L’élection présidentielle est l’occasion d’un grand débat sur la réforme de notre protection sociale face au chômage de masse, à la précarité au travail et à l’intensification de la pauvreté qui touche près de 9 millions de nos concitoyens. Dans ce contexte, l’accès à un emploi, accompagné d’un salaire décent et d’un droit à la formation, reste un facteur essentiel d’inclusion sociale. Il apporte des ressources financières, des droits, mais aussi des liens sociaux, un sentiment d’utilité et une activité souvent indispensables à l’épanouissement personnel. Les associations de solidarité qui accompagnent vers l’activité et la formation peuvent témoigner de la volonté farouche des personnes d’accéder à une activité rémunérée. Lutter contre le chômage, contre cette privation - qui, ne l’oublions pas, frappe 6 millions de nos concitoyens - reste l’urgence de notre société, et doit donc demeurer notre priorité.

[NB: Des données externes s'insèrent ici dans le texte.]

(** * Tool catalogue, server configuration, event streaming and approval
      of the Responses starter app: a shallow embedding and its properties.

    The development follows the TypeScript sources:
    - [config/mcp-servers]      : [McpServerConfig], [getEnabledServers],
                                  [validateServerConfig];
    - [stores/useToolsStore]    : [StoreState], [updateMcpServer],
                                  [toggleMcpServer];
    - [lib/tools/tools]         : [getTools];
    - the two [POST] routes that answer a turn with an event stream;
    - [components/mcp-approval] : the approve / decline buttons. *)

From Stdlib Require Import ZArith Ascii String DecimalString.
From stdpp Require Import base option list strings gmap.

Set Warnings "-register-all".

Open Scope string_scope.
Open Scope list_scope.

(* ================================================================== *)
(** * JavaScript values *)
(* ================================================================== *)

(** Values as the code sees them: what [JSON.parse] produces, plus
    [undefined].  Numbers are the integer-valued ones (indices, counters,
    token counts); objects keep their properties in insertion order.
    Strings are sequences of code units below 256. *)
Inductive value : Type :=
| Undefined
| Null
| Bool (b : bool)
| Num (n : Z)
| Str (s : string)
| Arr (items : list value)
| Obj (props : list (string * value)).

(** Own properties of an object, in insertion order. *)
Definition object := list (string * value).

Fixpoint obj_lookup (k : string) (o : object) : option value :=
  match o with
  | [] => None
  | (k', v) :: rest => if String.eqb k k' then Some v else obj_lookup k rest
  end.

(** [o.k] on an object: a missing property reads as [undefined]. *)
Definition obj_get (k : string) (o : object) : value :=
  match obj_lookup k o with
  | Some v => v
  | None => Undefined
  end.

(** [o.k = v]: an existing property keeps its place, a new one goes last. *)
Fixpoint obj_set (k : string) (v : value) (o : object) : object :=
  match o with
  | [] => [(k, v)]
  | (k', v') :: rest =>
      if String.eqb k k' then (k', v) :: rest else (k', v') :: obj_set k v rest
  end.
Lemma avg_fallback_idle (l : list number) :
  l <> [] -> Forall positive l ->
  calc_avgPrice l = Math_round (div (sum l) (of_nat (List.length l))).
Proof.
  intros Hne Hl. unfold calc_avgPrice, sum.
  assert (Hn : (Z.of_nat (List.length l) =? 0) = false).
  { apply Z.eqb_neq. destruct l; [contradiction | cbn [List.length]; lia]. }
  assert (Hpos : 0 < Z.of_nat (List.length l)).
  { apply Z.eqb_neq in Hn. lia. }
  set (n := Z.of_nat (List.length l)) in *.
  destruct (sum_shape l (of_Z 0)) as [E | [q E]];
    [right; now exists (inject_Z 0) | exact Hl | |]; rewrite E.
  - unfold of_nat, of_Z, div. fold n. cbn [inject_Z Qnum sign].
    rewrite Hn. replace (Z.sgn n) with 1 by lia. reflexivity.
  - unfold of_nat, of_Z, div. fold n. cbn [inject_Z Qnum]. rewrite Hn.
    cbn [Math_round]. unfold or_else, of_Z, truthy. cbn [inject_Z Qnum].
    destruct (Z.eqb_spec (Qfloor (Qred (q / inject_Z n) + (1 # 2))) 0) as [-> | _];
      reflexivity.
Qed.



(** ** The scenarios of the specification *)

(** The query [cbc] with the department [Hematology] selected keeps the one
    matching record; its summary is 350 three times and its histogram is the
    single bucket from 0. *)
Theorem scenario_cbc_hematology :
  filteredData catalog "cbc" ["Hematology"%string] []
  = [entry "CBC01" "Complete Blood Count" "Hematology" "350"]
  /\ exists m,
       analytics (filteredData catalog "cbc" ["Hematology"%string] []) = Some m
       /\ avgPrice m = of_Z 350 /\ minPrice m = of_Z 350 /\ maxPrice m = of_Z 350
       /\ map bucket_count (distribution m) = [1%nat]
       /\ distribution_ranges
            (prices (filteredData catalog "cbc" ["Hematology"%string] []))
          = [(of_Z 0, 1%nat)].
Proof.
  split; [reflexivity |]. eexists. split; [reflexivity |].
  repeat split; reflexivity.
Qed.

(** An empty filtered view has no analytics and an empty page, whatever the
    page number. *)
Theorem empty_view_views :
  analytics [] = None /\ forall page, paginatedResults [] page = [].
Proof.
  split; [reflexivity |]. intros page. unfold paginatedResults, slice.
  now rewrite skipn_nil, firstn_nil.
Qed.

(** ** The page stays within the pages of the view *)

(** X4. In every reachable state of [PricingIntelligence] the page is at least 1
    and, unless it is 1, at most the number of pages of the filtered view. *)
Theorem pricing_page_in_range (s : PricingView.State) :
  PricingView.reachable s ->
  1 <= PricingView.page s
  /\ (PricingView.page s = 1 \/ PricingView.page s <= PricingView.total_pages s).
Proof.
  intros H. apply pricing_reachable_inv in H.
  destruct H as [_ [_ [_ [_ [H | H]]]]]; split; try lia.
Qed.

Lemma pricing_page_in_range_witness :
  1 <= PricingView.page Scenarios.browsing
  /\ (PricingView.page Scenarios.browsing = 1
      \/ PricingView.page Scenarios.browsing
         <= PricingView.total_pages Scenarios.browsing).
Proof.
  apply (pricing_page_in_range Scenarios.browsing).
  unfold Scenarios.browsing. repeat constructor.
Defined.

(** ** The filter check boxes *)

(** X5. Toggling a value in a selected list appends it when absent, removes it
    when present, and leaves the membership of every other value alone. *)
Theorem toggleFilter_membership :
  (forall l x, ~ In x l -> toggleFilter l x = l ++ [x])
  /\ (forall l x, In x l -> ~ In x (toggleFilter l x))
  /\ (forall l x y, y <> x -> (In y (toggleFilter l x) <-> In y l)).
Proof.
  split; [| split].
  - intros l x H. unfold toggleFilter.
    destruct (arr_includes l x) eqn:E; [| reflexivity].
    apply arr_includes_iff in E. contradiction.
  - intros l x H. unfold toggleFilter.
    apply arr_includes_iff in H. rewrite H. rewrite filter_In.
    intros [_ E]. apply negb_true_iff in E. now rewrite String.eqb_refl in E.
  - intros l x y Hyx. unfold toggleFilter. destruct (arr_includes l x).
    + rewrite filter_In, negb_true_iff. split; [tauto |].
      intros H. split; [exact H | now apply String.eqb_neq].
    + rewrite in_app_iff. cbn [In]. split; [| tauto].
      intros [H | [E | []]]; [exact H | congruence].
Qed.

(** ** The debounced request *)

Lemma explorer_handle_deps (e : Explorer.Event) (s : Explorer.State) :
  Explorer.fetch_deps (Explorer.handle e s) = Explorer.fetch_deps s
  /\ (Explorer.timer (Explorer.handle e s) = Explorer.timer s
      \/ Explorer.timer (Explorer.handle e s) = None).
Proof.
  destruct e; cbn [Explorer.handle];
    repeat match goal with
           | |- context [if ?b then _ else _] => destruct b
           | |- context [match Explorer.timer s with _ => _ end] =>
               destruct (Explorer.timer s) as [[? ?] |] eqn:?
           end; cbn; auto.
Qed.

Lemma explorer_settle_timer (s0 : Explorer.State) :
  (Explorer.fetch_stable s0 = true -> Scenarios.timer_current s0) ->
  Scenarios.timer_current
    (React.settle Explorer.stable Explorer.pass React.rounds s0).
Proof.
  intros H0. rewrite explorer_settle.
  destruct (Explorer.stable s0) eqn:Hst.
  - apply H0. unfold Explorer.stable in Hst. now apply andb_true_iff in Hst.
  - assert (Hrs1 : Explorer.reset_stable (Explorer.pass s0) = true).
    { unfold Explorer.reset_stable. cbn. apply filters_eqb_refl. }
    destruct (Explorer.stable (Explorer.pass s0)) eqn:Hst1.
    + unfold Explorer.stable in Hst1. rewrite Hrs1, andb_true_r in Hst1.
      unfold Explorer.fetch_stable in Hst1. cbn in Hst1.
      apply andb_true_iff in Hst1 as [Hp _]. apply Z.eqb_eq in Hp.
      intros p f Ht. cbn in Ht |- *. rewrite <- Hp.
      destruct (Explorer.fetch_stable s0) eqn:Hfs.
      * now apply H0.
      * injection Ht as <- <-. now split.
    + unfold Explorer.stable in Hst1. rewrite Hrs1, andb_true_r in Hst1.
      intros p f Ht. unfold Explorer.pass at 1 in Ht. cbn [Explorer.timer] in Ht.
      rewrite Hst1 in Ht. injection Ht as <- <-.
      unfold Explorer.pass at 1 3. cbn [Explorer.page Explorer.filters].
      rewrite Hrs1. now split.
Qed.
(** X11.  A map without headers gives no line, and a request whose header map
    is nil or empty has a request block made of the request line and the
    closing [>] alone. *)
Theorem no_headers_no_lines (prefix : string) (σ : Heap) (req : Request) (u : URL) :
  report.range_header prefix ∅ = "" ∧
  (headers σ !! req_Header req = None ∨ headers σ !! req_Header req = Some ∅ →
   report.request_block σ req u = report.request_line req u +:+ LF +:+ ">").
Proof.
  assert (Hempty : ∀ pre, report.range_header pre ∅ = "").
  { intros pre. unfold report.range_header. by rewrite MapKeys_empty. }
  split; [apply Hempty|].
  intros [Hnil|Hnil]; unfold report.request_block; rewrite Hnil; simpl;
    by rewrite Hempty.
Qed.

(** X12.  [Build] succeeds exactly when the request, its URL, the response,
    the presentation and the timing record are all there.  When it
    fails it leaves the report as it was, and the error it returns wraps
    the error of the template with the prefix ["Error building report: "]. *)
Theorem Build_fails_iff_nil (σ : Heap) (r : report.Report) :
  ((report.Build σ r).1 = None ↔ report_ready σ (report.data r)) ∧
  (∀ err, (report.Build σ r).1 = Some err →
     (report.Build σ r).2 = r ∧
     ∃ cause, Unwrap err = Some cause ∧
              Error err = "Error building report: " +:+ Error cause).
Proof.
  unfold report.Build, report.execute_outputTmpl, report_ready.
  destruct (requests σ !! report.Request (report.data r)) as [req|];
    [|split; [split; [done|by intros [(? & ? & _) _]]|
              intros err [= <-]; split; [done|by eexists]]].
  destruct (req_URL req) as [u|] eqn:Hu;
    [|split; [split; [done|intros [(req' & [= <-] & Hsome) _];
                           rewrite Hu in Hsome; by destruct Hsome]|
              intros err [= <-]; split; [done|by eexists]]].
  destruct (report.Response (report.data r)) as [res|];
    [|split; [split; [done|by intros (_ & [? ?] & _)]|
              intros err [= <-]; split; [done|by eexists]]].
  destruct (report.Presentation' (report.data r)) as [pres|];
    [|split; [split; [done|by intros (_ & _ & [? ?] & _)]|
              intros err [= <-]; split; [done|by eexists]]].
  destruct (report.Timings (report.data r)) as [tm|];
    [|split; [split; [done|by intros (_ & _ & _ & [? ?])]|
              intros err [= <-]; split; [done|by eexists]]].
  simpl. split; [|done]. split; [|done]. intros _.
  split; [exists req; by rewrite Hu|]. by repeat split.
Qed.
Definition set_devToolsCheckInterval (r : option nat) (w : World) : World :=
  mkWorld (violations w) (isHandlingViolation w) r (props w)
    (renders w) (cleanup w) (listeners w) (intervals w) (next_id w)
    (timeouts w) (now w) (env w) (trace w).

Definition set_props (p : Props) (w : World) : World :=
  mkWorld (violations w) (isHandlingViolation w) (devToolsCheckInterval w) p
    (renders w) (cleanup w) (listeners w) (intervals w) (next_id w)
    (timeouts w) (now w) (env w) (trace w).

Definition set_renders (n : nat) (w : World) : World :=
  mkWorld (violations w) (isHandlingViolation w) (devToolsCheckInterval w)
    (props w) n (cleanup w) (listeners w) (intervals w) (next_id w)
    (timeouts w) (now w) (env w) (trace w).

Definition set_cleanup (c : option Closure) (w : World) : World :=
  mkWorld (violations w) (isHandlingViolation w) (devToolsCheckInterval w)
    (props w) (renders w) c (listeners w) (intervals w) (next_id w)
    (timeouts w) (now w) (env w) (trace w).

Definition set_listeners (l : list Listener) (w : World) : World :=
  mkWorld (violations w) (isHandlingViolation w) (devToolsCheckInterval w)
    (props w) (renders w) (cleanup w) l (intervals w) (next_id w)
    (timeouts w) (now w) (env w) (trace w).

Definition set_intervals (l : list (nat * Closure)) (w : World) : World :=
  mkWorld (violations w) (isHandlingViolation w) (devToolsCheckInterval w)
    (props w) (renders w) (cleanup w) (listeners w) l (next_id w)
    (timeouts w) (now w) (env w) (trace w).

Definition set_next_id (n : nat) (w : World) : World :=
  mkWorld (violations w) (isHandlingViolation w) (devToolsCheckInterval w)
    (props w) (renders w) (cleanup w) (listeners w) (intervals w) n
    (timeouts w) (now w) (env w) (trace w).

Definition set_timeouts (l : list Z) (w : World) : World :=
  mkWorld (violations w) (isHandlingViolation w) (devToolsCheckInterval w)
    (props w) (renders w) (cleanup w) (listeners w) (intervals w) (next_id w)
    l (now w) (env w) (trace w).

Certaines voix proposent de durcir les conditions d’accès au RSA, de le conditionner à une activité rendue obligatoire, ou de rendre dégressive l’allocation chômage. Des propositions qui stigmatisent les chômeurs et précaires - présentés comme responsables de leur situation - et qui accusent les minima de favoriser «l’assistanat» en décourageant la reprise de l’activité. Ces affirmations sont fausses et dégradantes pour les personnes qui vivent le chômage et la pauvreté au quotidien. Elles oublient aussi l’impact de la crise économique sur un marché de l’emploi qui rejette les moins qualifiés ou les plus âgés.

Pourtant, le fonctionnement actuel des minima sociaux pose de sérieux problèmes : trop nombreux et trop complexes, ils ne sont compréhensibles pour personne, pas même pour ceux qui les perçoivent. D’un montant variable et souvent trop faible, ils traitent de manière très différente des personnes dont la situation est pourtant très proche, faisant naître un sentiment puissant d’injustice. Enfin, conditionnés à la répétition de démarches administratives kafkaïennes, ils génèrent des frais de gestion énormes et découragent près d’un allocataire sur trois, qui finit par ne plus les demander. Ils doivent être réformés.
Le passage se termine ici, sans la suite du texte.